• Advisors

    • Dolores Bozovic, Ph.D.

      Dolores Bozovic received her PhD in Physics from Harvard University, for her studies of electron transport in carbon nanotubes. She subsequently completed postdoctoral training at Rockefeller University, in the Sensory Neuroscience laboratory. From 2005 onward, she has been at University of California Los Angeles, where she is currently a Professor at the Dept. of Physics and Astronomy and the California NanoSystems Institute.
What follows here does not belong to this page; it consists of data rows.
(** ** The field of the body that is read (create) *)

(** C5, as the code has it: the first of [url], [original_url] and [input]
    whose value is truthy (present and not the empty string) is taken; when
    neither [url] nor [original_url] is truthy, the value of [input] is
    taken, whatever it is. *)
Theorem body_original_url_first_truthy (body : gmap string string) :
  (JS.truthy (body !! "url") = true ->
   body_original_url body = body !! "url")
  /\ (JS.truthy (body !! "url") = false ->
      JS.truthy (body !! "original_url") = true ->
      body_original_url body = body !! "original_url")
  /\ (JS.truthy (body !! "url") = false ->
      JS.truthy (body !! "original_url") = false ->
      body_original_url body = body !! "input").
Proof.
  unfold body_original_url, JS.or.
  split; [|split].
  - intros H1. rewrite H1, H1. reflexivity.
  - intros H1 H2. rewrite H1, H2. reflexivity.
  - intros H1 H2. rewrite H1, H2. reflexivity.
Qed.

(** C5 as stated fails: a [url] field that is present but empty does not
    win over a non-empty [original_url]; the request is then served for
    the [original_url], not rejected for the empty [url]. *)
Lemma first_present_counterexample :
  first_present body_empty_url = Some ""
  /\ body_original_url body_empty_url = Some "http://example.com"
  /\ body_original_url body_empty_url <> first_present body_empty_url
  /\ @create simple_platform body_empty_url calm empty_db
     = (Returned (mapping_json {| original_url := "http://example.com"; short_url := 1 |}),
        added "http://example.com" empty_db,
        [DnsLookup "example.com";
         UrlFindOneByOriginalUrl "http://example.com";
         CounterFindOneAndUpdate "url_count";
         UrlSave {| original_url := "http://example.com"; short_url := 1 |}]).
Proof.
  assert (E1 : first_present body_empty_url = Some "") by (vm_compute; reflexivity).
  assert (E2 : body_original_url body_empty_url = Some "http://example.com")
    by (vm_compute; reflexivity).
  rewrite E1, E2.
  split; [reflexivity|split; [reflexivity|split; [discriminate|]]].
  vm_compute. reflexivity.
Qed.
(** Every matrix the inner function [hamiltonian] returns is a value of
    [hamiltonian_submatrix]. *)
Lemma hamiltonian_value (syst : System) (mtl : list Q -> outcome (list Q))
    (pars : ref) (k_x k_y k_z : value) (values : dict Q) (h h' : heap)
    (H : cmatrix) :
  hamiltonian syst mtl pars k_x k_y k_z values h = (h', Ok H) ->
  exists d k, hamiltonian_submatrix syst d k = Ok H.
Proof.
  unfold hamiltonian, bind, update_dict, lift, read_dict.
  destruct (nth_error h pars); [|discriminate].
  destruct (values_get values "k_x" k_x); [|discriminate].
  destruct (values_get values "k_y" k_y); [|discriminate].
  destruct (values_get values "k_z" k_z); [|discriminate].
  destruct (mtl _) as [k|e]; [|discriminate].
  destruct (nth_error _ pars) as [d|]; [|discriminate].
  intros E. injection E as _ E. eauto.
Qed.

(** The array is the concatenation of the evaluated matrices, in the order
    of the grid; its shape ends with the shape of the first of them. *)
Lemma evaluate_grid_blocks (P : cmatrix -> Prop) (syst : System)
    (mtl : list Q -> outcome (list Q)) (pars : ref) (d : namespace)
    (changing : dict (list Q)) (k_x k_y k_z : value) (return_grid : bool)
    (h h' : heap) (arr : ndarray) (g : option grid) :
  (forall d k H, hamiltonian_submatrix syst d k = Ok H -> P H) ->
  evaluate_grid syst mtl pars d changing k_x k_y k_z return_grid h
  = (h', Ok (arr, g)) ->
  exists H0 Hs,
    data arr = concat (map (@concat C) (H0 :: Hs))
    /\ Forall P (H0 :: Hs)
    /\ shape arr
       = match changing with
         | [] => [1]
         | _ :: _ => map (@length Q) (map snd (sorted changing))
         end ++ matrix_shape H0
    /\ length (H0 :: Hs)
       = match changing with
         | [] => 1
         | _ :: _ => length (product (map snd (sorted changing)))
         end.
Proof.
  intros HP. unfold evaluate_grid.
  destruct changing as [|c changing].
  - unfold bind, lift, ret.
    destruct (as_scalar k_x); [|discriminate].
    destruct (as_scalar k_y); [|discriminate].
    destruct (as_scalar k_z); [|discriminate].
    destruct (mtl _); [|discriminate].
    destruct (hamiltonian_submatrix syst d _) as [H|e] eqn:EH; [|discriminate].
    intros E. injection E as _ <- _.
    exists H, []. simpl. rewrite app_nil_r.
    repeat split. constructor; [eauto|constructor].
  - unfold bind at 1.
    destruct (mapM _ _ h) as [h1 [Hs|e]] eqn:Em; [|discriminate].
    apply (mapM_Forall P) in Em as [Hlen Hall].
    2:{ intros a h2 h3 b Hb.
        apply hamiltonian_value in Hb as [d' [k' Hb]]. eauto. }
    unfold bind, throw, ret, lift.
    destruct Hs as [|H0 Hs]; [discriminate|].
    unfold np_array_reshape.
    destruct (_ =? _); [|discriminate].
    intros E. injection E as _ <- _.
    exists H0, Hs. simpl. repeat split; assumption.
Qed.

Lemma hamiltonian_array_blocks (P : cmatrix -> Prop) (syst : System)
    (h : heap) (p : ref) (d : namespace) (k_x k_y k_z : value)
    (return_grid : bool) (arr : ndarray) (g : option grid) :
  (forall d k H, hamiltonian_submatrix syst d k = Ok H -> P H) ->
  nth_error h p = Some d ->
  snd (hamiltonian_array syst (Some p) k_x k_y k_z return_grid h)
  = Ok (arr, g) ->
  exists H0 Hs lead,
    data arr = concat (map (@concat C) (H0 :: Hs))
    /\ Forall P (H0 :: Hs)
    /\ shape arr = lead ++ matrix_shape H0.
Proof.
  intros HP Hp.
  rewrite (hamiltonian_array_start syst h p d) by assumption.
  destruct (make_momentum_to_lattice _) as [mtl|e]; [|discriminate].
  destruct (add_momenta _ _) as [changing|e]; [|discriminate].
  destruct (evaluate_grid _ _ _ _ _ _ _ _ _ _) as [h' [[arr' g']|e]] eqn:E;
    [|discriminate].
  simpl. intros E'. injection E' as -> ->.
  destruct (evaluate_grid_blocks P _ _ _ _ _ _ _ _ _ _ _ _ _ HP E)
    as [H0 [Hs [Hdata [Hall [Hshape _]]]]].
  exists H0, Hs. eexists. repeat split; eassumption.
Qed.

Lemma matrix_shape_square (n : nat) (H : cmatrix) :
  square n H -> matrix_shape H = [n; n].
Proof.
  intros [Hlen Hrows]. unfold matrix_shape. rewrite Hlen.
  destruct H as [|row H]; simpl in *.
  - subst n. reflexivity.
  - inversion Hrows; subst. congruence.
Qed.

(** C6.  For a model built by [haldaneModel] and a bundle with [t_2 = 0]:
    at every momentum the Hamiltonian matrix is evaluated as soon as [m] and
    [t] are numbers, and it equals its own conjugate transpose; and whenever
    [hamiltonian_array] returns an array, that array is a sequence of square
    blocks, one per grid point, each equal to its own conjugate transpose.
    (The proof makes no use of the value of [t_2]: hoppings are entered with
    their conjugates at the transposed place and the onsite values are
    real.) *)
Theorem haldane_hermitian (cis : Q -> C)
    (lat_neighbors : list vec -> list vec -> list HoppingKind)
    (cross_section : shape_fn -> Symmetry -> Geometry)
    (w : Q) (boundary : string) (pVecs bAtoms : list vec) (b : Builder)
    (d : namespace) :
  haldaneModel lat_neighbors w boundary pVecs bAtoms = Ok b ->
  getattr d "t_2" = Ok 0%Q ->
  let syst := finalized cis cross_section b in
  let n := norbs cross_section b in
  (forall (k : list Q) (m t : Q),
      getattr d "m" = Ok m ->
      getattr d "t" = Ok t ->
      exists H, hamiltonian_submatrix syst d k = Ok H
                /\ length H = n
                /\ conj_transpose (length H) H = H)
  /\ (forall (h : heap) (p : ref) (k_x k_y k_z : value) (return_grid : bool)
             (arr : ndarray) (g : option grid),
         nth_error h p = Some d ->
         snd (hamiltonian_array syst (Some p) k_x k_y k_z return_grid h)
         = Ok (arr, g) ->
         exists H0 Hs lead,
           data arr = concat (map (@concat C) (H0 :: Hs))
           /\ shape arr = lead ++ [n; n]
           /\ Forall (fun H => square n H /\ conj_transpose n H = H)
                     (H0 :: Hs)).
Proof.
  intros Hb Ht2 syst n. split.
  - intros k m t Hm Ht.
    destruct (wrapped_hamiltonian_total cis cross_section b d k m t 0%Q
                Hm Ht Ht2) as [H EH].
    exists H. split; [exact EH|].
    destruct (wrapped_hamiltonian_hermitian cis cross_section b d k H EH)
      as [[Hlen Hrows] Hherm].
    fold n in Hlen, Hherm. rewrite Hlen. split; [reflexivity|assumption].
  - intros h p k_x k_y k_z return_grid arr g Hp Hres.
    destruct (hamiltonian_array_blocks (hermitian n) syst h p d k_x k_y k_z
                return_grid arr g) as [H0 [Hs [lead [Hdata [Hall Hshape]]]]];
      try assumption.
    { intros d' k' H EH.
      exact (wrapped_hamiltonian_hermitian cis cross_section b d' k' H EH). }
    exists H0, Hs, lead. repeat split; try assumption.
    rewrite Hshape. f_equal. apply matrix_shape_square.
    inversion Hall as [|? ? [Hsq _] _]. assumption.
Qed.

Definition bulk_builder : Builder :=
  {| builder_symmetry := Translational2 [1; 0]%Q [1 # 2; np_sqrt3 / 2]%Q;
     builder_shape := everywhere;
     builder_hoppings :=
       map (fun k => (k, nnHopping)) (honeycomb_neighbors [] [])
       ++ map (fun k => (k, nnnHopping)) (nnnHoppings_a ++ nnnHoppings_b) |}.

Lemma haldane_bulk_builder : haldane_bulk = Ok bulk_builder.
Proof. reflexivity. Qed.

Lemma haldane_hermitian_witness :
  getattr fixed_bundle "t_2" = Ok 0%Q
  /\ exists H,
       hamiltonian_submatrix
         (finalized cis_cayley (strip_cross_section 2) bulk_builder)
         fixed_bundle [1; 2]%Q = Ok H
       /\ length H = 2
       /\ conj_transpose (length H) H = H.
Proof.
  split; [reflexivity|].
  exact (proj1 (haldane_hermitian cis_cayley honeycomb_neighbors
                  (strip_cross_section 2) 20 "infinite"
                  default_pVecs default_bAtoms bulk_builder fixed_bundle
                  eq_refl eq_refl)
               [1; 2]%Q (1 # 4)%Q 1%Q eq_refl eq_refl).
Defined.

(** With [t_2 = 0] away from the origin the matrix is not real: the
    off-diagonal entries carry the phases of the wrapped bonds. *)
Example bulk_hamiltonian_entries :
  exists H,
    hamiltonian_submatrix (finalize haldane_bulk) fixed_bundle [1; 0]%Q = Ok H
    /\ (Im (nth 1 (nth 0 H []) C0) == 4 # 5)%Q
    /\ (Im (nth 0 (nth 1 H []) C0) == - (4 # 5))%Q.
Proof.
  eexists. split; [vm_compute; reflexivity|].
  split; vm_compute; reflexivity.
Qed.

(** ** C2: the axes of a parameter and momentum sweep *)

Lemma getattr_set_scalar (d : namespace) (key name : string) (v : Q) :
  getattr (dict_set d key (Scalar v)) name
  = if String.eqb key name then Ok v else getattr d name.
Proof.
  unfold getattr. rewrite dict_get_set.
  destruct (String.eqb key name); reflexivity.
Qed.

Lemma product_length (axes : list (list Q)) :
  length (product axes) = fold_right Nat.mul 1 (map (@length Q) axes).
Proof.
  induction axes as [|xs axes IH]; simpl; [reflexivity|].
  rewrite <- IH. generalize (product axes) as pts. intros pts.
  induction xs as [|x xs IHxs]; simpl; [reflexivity|].
  rewrite length_app, length_map, IHxs. reflexivity.
Qed.

Lemma product_two (ks ms : list Q) (pt : list Q) :
  In pt (product [ks; ms]) ->
  exists x y, pt = [x; y] /\ In x ks /\ In y ms.
Proof.
  simpl. intros Hpt.
  apply in_flat_map in Hpt as [x [Hx Hpt]].
  apply in_map_iff in Hpt as [tl [<- Htl]].
  apply in_flat_map in Htl as [y [Hy Htl]].
  simpl in Htl. destruct Htl as [<-|[]]. eauto.
Qed.

Lemma concat_rows_length (n : nat) (H : cmatrix) :
  Forall (fun row => length row = n) H -> length (concat H) = length H * n.
Proof.
  induction 1 as [|row rows Hrow Hrows IH]; simpl; [reflexivity|].
  rewrite length_app, Hrow, IH. reflexivity.
Qed.

Lemma concat_square_length (n : nat) (H : cmatrix) :
  square n H -> length (concat H) = n * n.
Proof.
  intros [Hlen Hrows]. rewrite (concat_rows_length n H Hrows), Hlen.
  reflexivity.
Qed.

Lemma concat_blocks_length (n : nat) (Hs : list cmatrix) :
  Forall (square n) Hs ->
  length (concat (map (@concat C) Hs)) = length Hs * (n * n).
Proof.
  induction 1 as [|H Hs HH HHs IH]; simpl; [reflexivity|].
  rewrite length_app, IH, (concat_square_length n H HH). reflexivity.
Qed.

(** A list comprehension over calls that keep an invariant of the heap and
    succeed under it. *)
Lemma mapM_total {A B} (I : heap -> Prop) (P : B -> Prop) (f : A -> M B)
    (l : list A) :
  (forall a h, In a l -> I h ->
               exists h' b, f a h = (h', Ok b) /\ I h' /\ P b) ->
  forall h, I h ->
            exists h' bs, mapM f l h = (h', Ok bs)
                          /\ length bs = length l /\ Forall P bs /\ I h'.
Proof.
  induction l as [|a l IH]; intros Hf h Hh; simpl.
  - exists h, []. unfold ret. repeat split; [constructor|assumption].
  - destruct (Hf a h (or_introl eq_refl) Hh) as [h1 [b [Ea [Hh1 Hb]]]].
    destruct (IH (fun a' h' Ha' => Hf a' h' (or_intror Ha')) h1 Hh1)
      as [h2 [bs [El [Hlen [Hall Hh2]]]]].
    exists h2, (b :: bs). unfold bind, ret. rewrite Ea, El.
    repeat split; [simpl; congruence|constructor; assumption|assumption].
Qed.
(** The exception handlers leave the attributes as the router left them. *)
Lemma middleware_state (c : M AppState Response) (s : AppState) :
  fst (server_error_middleware (exception_middleware c) s) = fst (c s).
Proof.
  unfold server_error_middleware, exception_middleware, try_except.
  destruct (c s) as [s' [resp | [code detail | cls]]]; reflexivity.
Qed.

Lemma serve_state (a : FastAPI) (req : Request) :
  fst (serve a req) =
  {| state := fst (router a req (state a));
     routes := routes a;
     redirect_slashes := redirect_slashes a |}.
Proof.
  unfold serve. rewrite <- middleware_state.
  destruct (server_error_middleware (exception_middleware (router a req)) (state a)).
  reflexivity.
Qed.

Lemma route_loop_in (req : Request) (rs : list Route) :
  forall (partial : option Route) (r : Route),
    route_loop rs req partial = Some r -> partial = Some r \/ In r rs.
Proof.
  induction rs as [| r0 rest IH]; intros partial r Hloop; cbn [route_loop] in Hloop.
  - now left.
  - destruct (matches r0 req).
    + destruct (IH _ _ Hloop); [now left | right; now right].
    + destruct (IH _ _ Hloop) as [Hp | Hin]; [| right; now right].
      destruct partial; [now left |].
      injection Hp as <-. right. now left.
    + injection Hloop as <-. right. now left.
Qed.

(** Serving a request touches nothing but the schema cache. *)
Lemma handle_keeps_settings (r : Route) (req : Request) (c : option OpenAPI) :
  In r (routes app) ->
  exists c', fst (handle (routes app) r req (cached c)) = cached c'.
Proof.
  intros Hin. rewrite routes_app in Hin. cbn in Hin.
  unfold handle.
  repeat (destruct Hin as [<- | Hin]); try (destruct Hin);
    destruct (allows _ (method req)); try (exists c; reflexivity).
  destruct c as [schema |]; cbn; eexists; reflexivity.
Qed.

Lemma serve_keeps_settings (req : Request) (c : option OpenAPI) :
  exists c', fst (serve (running (cached c)) req) = running (cached c').
Proof.
  rewrite serve_state. unfold router. cbn [routes state running redirect_slashes].
  destruct (route_loop (routes app) req None) as [r |] eqn:Hloop.
  - apply route_loop_in in Hloop as [Habs | Hin]; [discriminate |].
    destruct (handle_keeps_settings r req c Hin) as [c' Hc'].
    exists c'. unfold running. now rewrite Hc'.
  - exists c.
    destruct (redirect_slashes app && negb (String.eqb (url_path req) "/")
              && existsb (matches_somehow (redirect_scope req)) (routes app));
      [| reflexivity].
    unfold bind, lift. destruct (URL_of_scope (redirect_scope req)); reflexivity.
Qed.

Lemma reachable_running (a : FastAPI) :
  reachable a -> exists c, a = running (cached c).
Proof.
  induction 1 as [| a req _ [c ->]].
  - exists None. reflexivity.
  - apply serve_keeps_settings.
Qed.

(** The schema cache is real state: the first request for the schema
    fills it. *)
Lemma schema_request_writes_cache :
  fst (serve app (mkRequest "GET" "/openapi.json" "" [] "")) <> app.
Proof. cbn. intros H. discriminate H. Qed.

(** [GET /]: helper used by several properties. *)
Lemma serve_root (s : AppState) (req : Request) :
  method req = "GET" -> url_path req = "/" ->
  serve (running s) req = (running s, mkResponse 200 (JSONContent root_body)).
Proof.
  destruct req as [m p q h b]. cbn [method url_path]. intros -> ->. reflexivity.
Qed.

(** [GET /health]: helper used by several properties. *)
Lemma serve_health (s : AppState) (req : Request) :
  method req = "GET" -> url_path req = "/health" ->
  serve (running s) req = (running s, mkResponse 200 (JSONContent health_body)).
Proof.
  destruct req as [m p q h b]. cbn [method url_path]. intros -> ->. reflexivity.
Qed.

Lemma serve_all_constant (a : FastAPI) (resp : Response) (reqs : list Request) :
  Forall (fun req => serve a req = (a, resp)) reqs ->
  serve_all a reqs = (a, repeat resp (length reqs)).
Proof.
  induction 1 as [| req rest Hreq _ IH]; cbn [serve_all length repeat].
  - reflexivity.
  - rewrite Hreq, IH. reflexivity.
Qed.

(** On every reachable state, a request that matches a route in full is
    answered with 200. *)
Lemma matched_request_200 (c : option OpenAPI) (req : Request) :
  for_handler req \/ for_documentation req ->
  status (snd (serve (running (cached c)) req)) = 200.
Proof.
  intros Hreq. apply full_match_requests in Hreq.
  destruct (route_loop_with_full req (routes app) None Hreq) as [r [Hloop [Hin Hm]]].
  assert (Hallow : allows r (method req) = true).
  { apply allows_spec. apply matches_full_spec in Hm. tauto. }
  unfold serve, router. cbn [routes state running redirect_slashes].
  rewrite Hloop. unfold handle. rewrite Hallow.
  rewrite routes_app in Hin. cbn in Hin.
  repeat (destruct Hin as [<- | Hin]); try (destruct Hin);
    destruct c; reflexivity.
Qed.

(** A redirect, unlike the handlers' answers, does depend on the request. *)
Lemma redirect_depends_on_query :
  snd (serve app (mkRequest "GET" "/health/" "a=1" [] "")) <>
  snd (serve app (mkRequest "GET" "/health/" "a=2" [] "")).
Proof. cbn. intros H. discriminate H. Qed.

(** The metadata stays what the constructor was given, whatever is served. *)
Lemma metadata_constant (a : FastAPI) :
  reachable a ->
  title (state a) = "CI/CD Demo API" /\
  description (state a) = "Complete CI/CD pipeline demonstration" /\
  version (state a) = "1.0.0".
Proof.
  intros Hr. destruct (reachable_running a Hr) as [c ->]. repeat split.
Qed.

(** The metadata is what the schema route shows. *)
Lemma metadata_in_schema :
  snd (serve app (mkRequest "GET" "/openapi.json" "" [] "")) =
  mkResponse 200
    (SchemaContent
       (mkOpenAPI "CI/CD Demo API" "Complete CI/CD pipeline demonstration" "1.0.0"
          [("/", ["GET"]); ("/health", ["GET"])])).
Proof. reflexivity. Qed.

(** At any time in the life of the server, the two routes answer as they
    do on the freshly loaded application. *)
Lemma served_any_time (a : FastAPI) (req : Request) :
  reachable a ->
  method req = "GET" ->
  (url_path req = "/" ->
   serve a req = (a, mkResponse 200 (JSONContent root_body))) /\
  (url_path req = "/health" ->
   serve a req = (a, mkResponse 200 (JSONContent health_body))).
Proof.
  intros Hr Hm. destruct (reachable_running a Hr) as [c ->].
  split; intros Hp; [apply serve_root | apply serve_health]; assumption.
Qed.

(* ====================================================================== *)
(** ** Properties of the service *)
(* ====================================================================== *)

(** C1. Every [GET] request for [/], whatever its query string, headers
    and body and whatever the application's attributes, is routed to
    [read_root] and answered with status 200 and the JSON object
    [{"message": "Hello from CI/CD Pipeline!", "status": "running"}],
    which has these two members and no other; the attributes are left
    untouched. *)
Theorem get_root_response :
  forall (s : AppState) (q : string) (h : list (string * string)) (b : string),
    route_loop (routes app) (mkRequest "GET" "/" q h b) None = Some root_route /\
    endpoint root_route = PathOperation "read_root" read_root /\
    serve (running s) (mkRequest "GET" "/" q h b) =
      (running s,
       mkResponse 200
         (JSONContent
            (JObj [("message", JStr "Hello from CI/CD Pipeline!");
                   ("status", JStr "running")]))).
Proof.
  intros s q h b. repeat split.
Qed.

(** C2. Every [GET] request for [/health] is routed to [health_check] and
    answered with status 200 and the JSON object [{"status": "healthy"}],
    which has this one member and no other; the attributes are left
    untouched. *)
Theorem get_health_response :
  forall (s : AppState) (q : string) (h : list (string * string)) (b : string),
    route_loop (routes app) (mkRequest "GET" "/health" q h b) None = Some health_route /\
    endpoint health_route = PathOperation "health_check" health_check /\
    serve (running s) (mkRequest "GET" "/health" q h b) =
      (running s,
       mkResponse 200 (JSONContent (JObj [("status", JStr "healthy")]))).
Proof.
  intros s q h b. repeat split.
Qed.
Lemma server_routes_get rootPath handler :
  server_routes rootPath handler !! ("GET " +:+ rootPath) = Some handler.
Proof.
  unfold server_routes.
  rewrite lookup_insert_ne by (symmetry; apply verbs_differ).
  apply lookup_insert_eq.
Qed.

Lemma server_routes_post rootPath handler :
  server_routes rootPath handler !! ("POST " +:+ rootPath) = Some handler.
Proof. unfold server_routes. apply lookup_insert_eq. Qed.

Lemma server_routes_size rootPath handler :
  size (server_routes rootPath handler) = 2.
Proof.
  unfold server_routes. rewrite map_size_insert_None.
  - by rewrite insert_empty, map_size_singleton.
  - rewrite lookup_insert_ne by apply verbs_differ. apply lookup_empty.
Qed.

Lemma server_routes_lookup rootPath handler routeKey found :
  server_routes rootPath handler !! routeKey = Some found →
  (routeKey = "GET " +:+ rootPath ∨ routeKey = "POST " +:+ rootPath)
  ∧ found = handler.
Proof.
  unfold server_routes. rewrite !lookup_insert, lookup_empty.
  repeat case_decide; naive_solver.
Qed.

(** ** The codegen block *)

Lemma run_codegen_skipped run_command scope id props log :
  (∀ path, codegen props = Some path → truthy_string path = false) →
  run_codegen run_command scope id props log = (Return tt, log).
Proof.
  intros Hfalsy. unfold run_codegen. destruct (codegen props) as [path|]; [|done].
  by rewrite (Hfalsy path eq_refl).
Qed.

Lemma run_codegen_local run_command scope id props log :
  local (App_of scope) = true →
  run_codegen run_command scope id props log = (Return tt, log).
Proof.
  intros Hlocal. unfold run_codegen. destruct (codegen props) as [path|]; [|done].
  rewrite Hlocal. by destruct (truthy_string path).
Qed.

Lemma run_codegen_spawns run_command scope id props path log :
  generates scope props path →
  run_codegen run_command scope id props log =
    (if status_not_zero (run_command "npx" (codegen_args path))
     then Throw (Error (codegen_failed id)) else Return tt,
     log ++ [SpawnSync "npx" (codegen_args path)]).
Proof.
  intros (Hpath & Htruthy & Hlocal). unfold run_codegen.
  rewrite Hpath, Htruthy, Hlocal. run_exec. unfold spawn_sync, codegen_args.
  by destruct (status_not_zero _).
Qed.

Lemma generates_dec scope props :
  (∃ path, generates scope props path)
  ∨ (local (App_of scope) = true
     ∨ ∀ path, codegen props = Some path → truthy_string path = false).
Proof.
  unfold generates. destruct (local (App_of scope)); [by auto|].
  destruct (codegen props) as [path|]; [|right; right; by intros].
  destruct (truthy_string path) eqn:Htruthy; [left; by exists path|].
  right; right. by intros ? [= <-].
Qed.

(** When the generation, if it runs, exits with status zero, the block
    returns, and it calls neither [super] nor anything but the tool. *)
Lemma run_codegen_passes run_command scope id props log :
  (∀ path, generates scope props path →
           status (run_command "npx" (codegen_args path)) = Some 0%Z) →
  ∃ events,
    run_codegen run_command scope id props log = (Return tt, log ++ events)
    ∧ super_calls events = []
    ∧ (local (App_of scope) = true → events = []).
Proof.
  intros Hzero. destruct (generates_dec scope props) as [[path Hgen]|[Hlocal|Hfalsy]].
  - exists [SpawnSync "npx" (codegen_args path)].
    rewrite (run_codegen_spawns _ _ _ _ _ _ Hgen).
    unfold status_not_zero. rewrite (Hzero _ Hgen). split; [done|]. split; [done|].
    destruct Hgen as (_ & _ & Hlocal). congruence.
  - exists []. rewrite app_nil_r. by rewrite run_codegen_local.
  - exists []. rewrite app_nil_r. by rewrite run_codegen_skipped.
Qed.
Definition json_of_rule (rule : ValidationRule.t) : json :=
  Obj (prop "type" (Some (Str (rule_type_name (ValidationRule.type rule))))
       ++ prop "value" (json_of_value (ValidationRule.value rule))
       ++ prop "message" (Str <$> ValidationRule.message rule)).

Definition json_of_conditional (rule : ConditionalRule.t) : json :=
  Obj (prop "field" (Some (Str (ConditionalRule.field rule)))
       ++ prop "operator" (Some (Str (operator_name (ConditionalRule.operator rule))))
       ++ prop "value" (json_of_value (ConditionalRule.value rule))).

Definition json_of_option (option : FieldOption.t) : json :=
  Obj [("label", Str (FieldOption.label option));
       ("value", Str (FieldOption.value option))].

Definition json_of_field (field : FormField.t) : json :=
  Obj (prop "id" (Some (Str (FormField.id field)))
       ++ prop "name" (Some (Str (FormField.name field)))
       ++ prop "label" (Some (Str (FormField.label field)))
       ++ prop "helpText" (Str <$> FormField.helpText field)
       ++ prop "required" (Bool <$> FormField.required field)
       ++ prop "validation"
            ((fun rules => Arr (json_of_rule <$> rules)) <$> FormField.validation field)
       ++ prop "conditional" (json_of_conditional <$> FormField.conditional field)
       ++ prop "type" (Some (Str (field_type_name (FormField.type field))))
       ++ prop "placeholder" (Str <$> FormField.placeholder field)
       ++ prop "defaultValue" (json_of_value (FormField.defaultValue field))
       ++ prop "options"
            ((fun options => Arr (json_of_option <$> options)) <$> FormField.options field)).

Definition json_of_schema (schema : FormSchema.t) : json :=
  Obj (prop "title" (Some (Str (FormSchema.title schema)))
       ++ prop "description" (Str <$> FormSchema.description schema)
       ++ prop "fields" (Some (Arr (json_of_field <$> FormSchema.fields schema)))).

(** ** A parsed value read at the types of [schema.ts]

    [handleImport] passes the parsed value to [setSchema] as it is; the
    readers give the value as the program then sees it through the
    interfaces.  They are [None] on a value that does not have the type. *)

Definition value_of_json (x : option json) : option JsValue :=
  match x with
  | None => Some JUndefined
  | Some Null => Some JNull
  | Some (Bool b) => Some (JBool b)
  | Some (Num z) => Some (JNum (Fin z))
  | Some (Str s) => Some (JStr s)
  | Some _ => None
  end.

Definition read_string (x : option json) : option string :=
  match x with
  | Some (Str s) => Some s
  | _ => None
  end.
      The Bozovic laboratory focuses on problems at the interface between physics and auditory neuroscience. Her research specializes in nonlinear dynamics of hair cells, understanding the role of chaotic dynamics and inter-cell synchronization in achieving the nanoscale mechanical sensitivity exhibited by the auditory system. The group combines experimental and theoretical approaches to explore the biophysics of hair cells, as well as their interaction with the neural systems that innervate them. The overall goal is to explain how auditory information is extracted from the environment, as well as how signals emanating from the brain control the dynamics of sensory detection.

  • Postdoctoral Researchers

    • Justin Faber, Ph.D.

      Throughout graduate school, Justin worked in the Bozovic lab, doing a mixture of theory and experiments. His research focused on understanding the nonlinear and chaotic dynamics of active hair cells, how mechanical coupling influences these dynamics, and how these complex systems achieve such reliable signal detection. Since graduating, he has continued to work in the group as a postdoc, now studying the auditory system of the mosquito.
    • Martín Toderi, Ph.D.

      Dr. Toderi received his PhD in Physics in 2020 from the National University of Rosario in Argentina. Martín is now a Postdoctoral Researcher at the Bozovic Lab since January 2021 where he studies the dynamics of inner hair cells through optical techniques to elucidate neuronal coding of auditory information. He is particularly interested in high speed fluorescence microscopy and novel imaging techniques with minimum invasive approaches.
  • Graduate Students

    • Chia-Hsi "Jessica" Lin

      Jessica Lin obtained her B.S. in Physics from the University of California, Santa Barbara and specialized in condensed matter physics, specifically organic semiconductors and solar cells. She completed her doctoral work at the University of California, Los Angeles where she studied hearing mechanics. Her research in the Bozovic lab focused on the impact of efferent stimulation on the active dynamics of hair cells and the role of efference in protection against noise-induced damage.
    • Joseph "Joey" Marcinik

      Joey graduated from Saint Vincent College (Pennsylvania) in 2018 with a B.S. in Physics & Mathematics. While there, he studied quasars and galactic-center stars, for his physics major, and a mixture of graph theory and game theory, for his math major. During his second year as a Physics grad student, he joined the Bozovic lab where he continues to research. He models hair cell oscillations in the frog sacculus primarily using nonlinear dynamics, sometimes incorporating stochasticity.
    • Dzmitry "Dima" Vaido

      Dima Vaido received his B.S. in Physics from Louisiana State University where he studied how cold-atomic gases can be used as an analog model for gravity. He is now a graduate student at the Bozovic Lab where he studies how hair cells encode auditory information and transmit it to neurons.
  • Undergraduate Students

    • Nicholas "Nick" Senofsky

      Nick is a senior biophysics major at UCLA from Los Angeles, CA. Nick uses computational models and in vitro experiments to determine how changes in hair cell mechanical coupling may lead to the vestibular symptoms seen in patients with Ménière's Disease.